Given that it generally takes a few weeks for Fannie and Freddie to purchase loans from lenders, this means that starting immediately, refinancing your mortgage just got more expensive.
FHFA calls the fee an “adverse market fee” due to the risk and economic uncertainty caused by the Wuhan virus. That explanation might be more believable had FHFA also applied the fee to purchase loans. Refinance loans are less risky than purchase loans because they usually reduce a homeowner’s housing payment.
Instead, it looks more like a money grab. It’s certain that FHFA knows that right now wholesale lenders have fat margins on refinance loans because mortgage rates have not kept pace with the rest of the bond market. Based on the way this fee was imposed, it seems FHFA thinks it needs a “piece of the action.”

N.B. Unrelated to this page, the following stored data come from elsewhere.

(** C23. A local transaction that is rolled back by a consumer that is not closed, has no
    listener and no non-blocking redelivery, in a session that does not optimize
    acknowledgements, when the messages were not delivered more often than the policy
    allows: the broker hears of the begin, of the messages, of the roll back and, if they
    were redelivered before, of the redelivery; the messages are in front of the
    consumer's channel again, those of each priority in their order, with their counters
    one higher, and the session has no transaction. *)
Theorem transaction_rolls_back sleeps l newest oldest s e n :
  transacted s e -> fresh s e -> l <> [] -> Forall (fun d => has_id d = true) l ->
  may_roll_back s e -> nonBlockingRedelivery s = false -> cl_ok (unconsumedMessages s) ->
  head l = Some oldest -> list.last l = Some newest -> exceeded newest s = false ->
  exists ws rest s' e' n', (consume_all l ;+ tx_rollback sleeps) (s, e, n) = (Ok tt, (s', e', n')) /\
    sent n' = sent n ++ [info_of e TRANSACTION_STATE_BEGIN] ++ batch_acks (Some (next_tx e)) ACK_TYPE_DELIVERED ws ++
      batch_acks (Some (next_tx e)) ACK_TYPE_CONSUMED [l] ++ [info_of e TRANSACTION_STATE_ROLLBACK] ++
      (if 0 <? counter_of newest then [DMessageAck (range_ack None ACK_TYPE_REDELIVERED oldest newest (zlen l))] else []) /\
    in_windows (getPrefetchSize s) ws rest l /\
    deliveredMessages s' = [] /\ Session.transactionId e' = None /\ synchronizationRegistered s' = false /\
    in_front (map redeliver_again l) (unconsumedMessages s) (unconsumedMessages s').
Proof.
  intros Htr Hf Hne Hl Hr Hnb Hok Hh Hla Hex. destruct (until_end sleeps l s e n Htr Hf Hne Hl) as (ws & rest & n1 & n2 & s1 & E1 & E2 & Hn2 & Hw).
  destruct (transacted_flags s e Htr) as (_ & _ & _ & _ & Hf5 & Hf6 & _).
  set (n3 := snd (conn_syncRequest (info_of e TRANSACTION_STATE_ROLLBACK) n2)). set (e3 := Session.set_transactionId None (begun e)).
  assert (Hm : Forall (fun d => has_message d = true) l) by (revert Hl; apply Forall_impl; intros d; apply has_id_message).
  destruct (rollback_puts_back l newest oldest (held l s) e3 n3) as (s' & e' & n' & E3 & Hn' & (Hd' & _) & Hq & _ & _ & Htx);
    [by destruct s | by destruct s | by destruct s | by destruct s | done | done | done | by destruct s |].
  exists ws, rest, (set_synchronizationRegistered false s'), (Session.set_synchronizations [] e'), n'.
  refine (conj _ (conj _ (conj Hw (conj Hd' (conj Htx (conj eq_refl Hq)))))).
  - rewrite (xbind_ok _ _ _ _ _ E1). unfold tx_rollback. apply xcatch_ok. rewrite bind_session, Hf5.
    rewrite (xbind_ok _ _ _ _ _ (catch_cms_ok _ _ _ _ _ E2)), bind_session, Hf6. cbn [when]. rewrite bind_modify_session.
    replace (transaction_info (begun e) TRANSACTION_STATE_ROLLBACK) with (info_of e TRANSACTION_STATE_ROLLBACK) by done.
    rewrite bind_syncRequest. fold e3 n3. unfold tx_afterRollback. eapply finally_ok.
    + rewrite bind_session. replace (Session.synchronizations e3) with [TransactionSynchronization] by done. cbn [xfor sync_afterRollback].
      rewrite !bind_assoc, (xbind_ok _ _ _ _ _ E3). by step.
    + done.
  - rewrite Hn'. unfold n3. rewrite sent_syncRequest, Hn2. by rewrite <- !app_assoc.
Qed.
End Redelivery.

(** ** Witnesses *)
Import Sample.
#[local] Abbreviation fifo := FifoMessageDispatchChannel.t.
Definition two (count : Z) : list Dispatch := [dispatch_of 1 count; dispatch_of 2 count].
Definition holding (l : list Dispatch) : ActiveMQConsumerKernel.t fifo := set_deliveredMessages (rev l) (consumer [dispatch_of 3 0]).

Like most misguided government policies, this probably was the brainchild of some bureaucrats who are clueless how the mortgage marketplace really works. They probably thought consumers would be insulated from the fee, that they’d just be fleecing lenders. Instead, refinance rates Thursday morning were about a quarter point higher.
It’s really disappointing that in a time of national crisis, when refinancing to get a lower housing payment might help so many families survive, that these supercilious people thought the best course of action was yet another tax.